*Work instructions*
Please return only the lines from the one holding "(** * Numeric: SQL_NUMERIC_STRUCT, bind" through the one holding "let skip := lead && (tv <? 2) in", exactly as they appear in the records below, both ends included.

====== Materials provided

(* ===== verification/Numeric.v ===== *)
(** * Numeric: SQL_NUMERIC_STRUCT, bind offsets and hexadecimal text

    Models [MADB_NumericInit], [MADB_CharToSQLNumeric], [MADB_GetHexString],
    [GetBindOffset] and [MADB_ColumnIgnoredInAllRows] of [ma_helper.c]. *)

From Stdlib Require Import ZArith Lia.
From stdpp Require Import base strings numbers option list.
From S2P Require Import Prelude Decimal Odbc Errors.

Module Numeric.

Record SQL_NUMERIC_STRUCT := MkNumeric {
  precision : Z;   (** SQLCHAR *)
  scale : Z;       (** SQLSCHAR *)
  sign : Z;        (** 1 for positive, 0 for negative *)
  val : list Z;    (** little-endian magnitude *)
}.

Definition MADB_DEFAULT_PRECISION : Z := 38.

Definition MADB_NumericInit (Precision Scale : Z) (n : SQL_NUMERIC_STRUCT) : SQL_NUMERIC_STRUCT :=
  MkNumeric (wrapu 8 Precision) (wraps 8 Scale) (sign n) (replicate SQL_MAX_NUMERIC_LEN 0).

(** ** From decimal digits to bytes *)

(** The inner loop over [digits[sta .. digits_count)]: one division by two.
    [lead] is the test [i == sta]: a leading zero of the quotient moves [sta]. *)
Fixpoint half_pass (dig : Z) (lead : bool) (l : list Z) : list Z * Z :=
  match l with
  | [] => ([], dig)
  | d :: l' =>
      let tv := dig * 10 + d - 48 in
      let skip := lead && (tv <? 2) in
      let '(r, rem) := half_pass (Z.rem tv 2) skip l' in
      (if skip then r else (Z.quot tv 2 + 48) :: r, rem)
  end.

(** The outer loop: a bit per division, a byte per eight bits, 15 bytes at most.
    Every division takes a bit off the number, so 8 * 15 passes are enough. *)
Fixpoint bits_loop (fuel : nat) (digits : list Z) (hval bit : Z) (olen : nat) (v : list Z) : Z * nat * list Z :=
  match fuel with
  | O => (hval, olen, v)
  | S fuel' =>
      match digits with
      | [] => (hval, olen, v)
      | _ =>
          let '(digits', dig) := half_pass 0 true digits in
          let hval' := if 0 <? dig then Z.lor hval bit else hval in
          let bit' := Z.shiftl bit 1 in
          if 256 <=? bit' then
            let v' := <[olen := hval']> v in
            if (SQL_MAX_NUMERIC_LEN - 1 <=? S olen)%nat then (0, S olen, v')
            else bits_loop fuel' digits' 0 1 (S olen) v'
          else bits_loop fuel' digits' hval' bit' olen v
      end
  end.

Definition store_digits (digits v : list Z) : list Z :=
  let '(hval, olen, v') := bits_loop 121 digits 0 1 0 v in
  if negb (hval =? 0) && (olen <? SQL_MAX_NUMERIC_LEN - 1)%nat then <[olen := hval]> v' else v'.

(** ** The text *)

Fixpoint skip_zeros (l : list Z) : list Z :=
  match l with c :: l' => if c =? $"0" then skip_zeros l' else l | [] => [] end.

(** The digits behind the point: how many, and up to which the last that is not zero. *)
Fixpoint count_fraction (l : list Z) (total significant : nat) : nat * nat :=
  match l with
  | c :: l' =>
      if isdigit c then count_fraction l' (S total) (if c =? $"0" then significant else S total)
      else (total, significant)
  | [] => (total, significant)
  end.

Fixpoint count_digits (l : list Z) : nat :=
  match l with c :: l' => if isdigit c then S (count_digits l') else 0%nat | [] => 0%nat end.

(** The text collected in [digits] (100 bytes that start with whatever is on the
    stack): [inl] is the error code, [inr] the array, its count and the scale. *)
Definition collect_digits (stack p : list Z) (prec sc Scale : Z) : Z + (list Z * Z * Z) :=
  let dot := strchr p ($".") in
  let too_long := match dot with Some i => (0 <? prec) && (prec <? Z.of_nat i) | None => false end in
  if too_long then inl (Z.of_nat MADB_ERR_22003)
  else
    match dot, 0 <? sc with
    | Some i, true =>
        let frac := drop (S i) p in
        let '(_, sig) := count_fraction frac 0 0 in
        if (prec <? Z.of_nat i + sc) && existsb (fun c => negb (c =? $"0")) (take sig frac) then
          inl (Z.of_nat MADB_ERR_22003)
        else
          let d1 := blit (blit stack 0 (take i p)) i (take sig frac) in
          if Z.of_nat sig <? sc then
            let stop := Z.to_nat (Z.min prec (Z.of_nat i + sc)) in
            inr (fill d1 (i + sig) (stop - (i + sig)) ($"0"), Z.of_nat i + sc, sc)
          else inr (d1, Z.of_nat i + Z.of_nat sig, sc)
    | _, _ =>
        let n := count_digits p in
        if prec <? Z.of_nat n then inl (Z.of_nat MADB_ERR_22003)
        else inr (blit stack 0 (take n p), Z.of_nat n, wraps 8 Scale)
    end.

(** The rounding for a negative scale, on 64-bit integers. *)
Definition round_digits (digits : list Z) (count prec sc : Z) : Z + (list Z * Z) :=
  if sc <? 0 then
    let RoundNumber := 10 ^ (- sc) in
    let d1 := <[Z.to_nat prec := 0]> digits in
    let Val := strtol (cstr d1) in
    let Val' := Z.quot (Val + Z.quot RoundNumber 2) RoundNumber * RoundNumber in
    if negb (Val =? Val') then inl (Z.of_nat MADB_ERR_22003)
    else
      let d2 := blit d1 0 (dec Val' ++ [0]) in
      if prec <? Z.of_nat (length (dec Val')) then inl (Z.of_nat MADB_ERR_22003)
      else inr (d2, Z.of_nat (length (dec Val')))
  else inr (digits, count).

============
====== Materials provided

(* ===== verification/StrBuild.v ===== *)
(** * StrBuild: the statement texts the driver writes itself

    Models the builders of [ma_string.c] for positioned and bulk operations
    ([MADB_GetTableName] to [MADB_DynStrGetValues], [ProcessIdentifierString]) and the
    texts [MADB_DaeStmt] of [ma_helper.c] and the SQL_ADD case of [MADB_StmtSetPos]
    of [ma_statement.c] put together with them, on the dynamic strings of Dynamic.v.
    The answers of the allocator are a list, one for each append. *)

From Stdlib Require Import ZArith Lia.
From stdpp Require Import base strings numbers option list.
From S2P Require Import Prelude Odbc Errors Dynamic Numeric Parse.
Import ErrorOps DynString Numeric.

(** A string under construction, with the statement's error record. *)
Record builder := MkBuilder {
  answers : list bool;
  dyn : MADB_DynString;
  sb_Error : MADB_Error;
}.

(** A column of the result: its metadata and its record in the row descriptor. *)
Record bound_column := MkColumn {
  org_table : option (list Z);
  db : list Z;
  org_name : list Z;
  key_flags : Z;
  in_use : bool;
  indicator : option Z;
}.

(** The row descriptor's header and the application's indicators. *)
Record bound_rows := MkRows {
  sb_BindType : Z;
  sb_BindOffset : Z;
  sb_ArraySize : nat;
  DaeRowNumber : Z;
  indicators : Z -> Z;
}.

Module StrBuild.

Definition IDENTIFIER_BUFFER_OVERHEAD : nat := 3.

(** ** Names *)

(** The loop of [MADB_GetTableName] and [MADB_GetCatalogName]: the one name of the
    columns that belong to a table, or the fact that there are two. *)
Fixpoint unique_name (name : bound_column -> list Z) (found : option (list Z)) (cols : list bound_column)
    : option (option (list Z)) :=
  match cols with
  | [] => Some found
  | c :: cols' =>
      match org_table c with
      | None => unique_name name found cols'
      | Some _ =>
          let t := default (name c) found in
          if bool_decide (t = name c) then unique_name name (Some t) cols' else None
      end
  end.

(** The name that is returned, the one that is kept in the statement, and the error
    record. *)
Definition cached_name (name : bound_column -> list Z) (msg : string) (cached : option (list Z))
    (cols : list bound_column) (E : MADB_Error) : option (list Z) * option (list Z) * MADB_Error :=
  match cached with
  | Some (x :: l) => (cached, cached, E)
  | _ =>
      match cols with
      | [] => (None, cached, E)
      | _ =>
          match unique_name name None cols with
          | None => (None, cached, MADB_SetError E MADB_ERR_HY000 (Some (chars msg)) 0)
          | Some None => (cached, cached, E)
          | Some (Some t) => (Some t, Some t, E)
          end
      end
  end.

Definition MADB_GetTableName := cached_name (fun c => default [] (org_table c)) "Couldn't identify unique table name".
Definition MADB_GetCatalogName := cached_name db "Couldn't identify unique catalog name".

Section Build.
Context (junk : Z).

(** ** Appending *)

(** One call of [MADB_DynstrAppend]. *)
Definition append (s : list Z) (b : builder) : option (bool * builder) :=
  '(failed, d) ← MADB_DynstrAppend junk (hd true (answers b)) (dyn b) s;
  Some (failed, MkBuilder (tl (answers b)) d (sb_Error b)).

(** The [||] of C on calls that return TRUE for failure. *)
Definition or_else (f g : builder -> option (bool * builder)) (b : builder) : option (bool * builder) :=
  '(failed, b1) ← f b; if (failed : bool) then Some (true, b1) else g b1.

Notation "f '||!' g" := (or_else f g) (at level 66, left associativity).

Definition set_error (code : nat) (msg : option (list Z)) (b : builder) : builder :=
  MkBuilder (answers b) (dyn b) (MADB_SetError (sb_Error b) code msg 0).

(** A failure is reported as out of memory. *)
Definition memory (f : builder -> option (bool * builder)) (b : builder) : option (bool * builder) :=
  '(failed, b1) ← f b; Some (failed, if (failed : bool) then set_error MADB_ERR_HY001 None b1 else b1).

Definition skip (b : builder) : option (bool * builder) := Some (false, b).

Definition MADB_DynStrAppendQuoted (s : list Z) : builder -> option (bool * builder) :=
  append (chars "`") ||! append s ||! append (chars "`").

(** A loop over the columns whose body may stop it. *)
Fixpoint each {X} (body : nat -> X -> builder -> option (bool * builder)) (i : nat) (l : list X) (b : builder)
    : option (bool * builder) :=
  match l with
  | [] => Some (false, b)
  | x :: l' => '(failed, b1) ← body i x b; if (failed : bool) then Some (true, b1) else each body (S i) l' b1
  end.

============

*Task solution*
(** * Numeric: SQL_NUMERIC_STRUCT, bind offsets and hexadecimal text

    Models [MADB_NumericInit], [MADB_CharToSQLNumeric], [MADB_GetHexString],
    [GetBindOffset] and [MADB_ColumnIgnoredInAllRows] of [ma_helper.c]. *)

From Stdlib Require Import ZArith Lia.
From stdpp Require Import base strings numbers option list.
From S2P Require Import Prelude Decimal Odbc Errors.

Module Numeric.

Record SQL_NUMERIC_STRUCT := MkNumeric {
  precision : Z;   (** SQLCHAR *)
  scale : Z;       (** SQLSCHAR *)
  sign : Z;        (** 1 for positive, 0 for negative *)
  val : list Z;    (** little-endian magnitude *)
}.

Definition MADB_DEFAULT_PRECISION : Z := 38.

Definition MADB_NumericInit (Precision Scale : Z) (n : SQL_NUMERIC_STRUCT) : SQL_NUMERIC_STRUCT :=
  MkNumeric (wrapu 8 Precision) (wraps 8 Scale) (sign n) (replicate SQL_MAX_NUMERIC_LEN 0).

(** ** From decimal digits to bytes *)

(** The inner loop over [digits[sta .. digits_count)]: one division by two.
    [lead] is the test [i == sta]: a leading zero of the quotient moves [sta]. *)
Fixpoint half_pass (dig : Z) (lead : bool) (l : list Z) : list Z * Z :=
  match l with
  | [] => ([], dig)
  | d :: l' =>
      let tv := dig * 10 + d - 48 in
      let skip := lead && (tv <? 2) in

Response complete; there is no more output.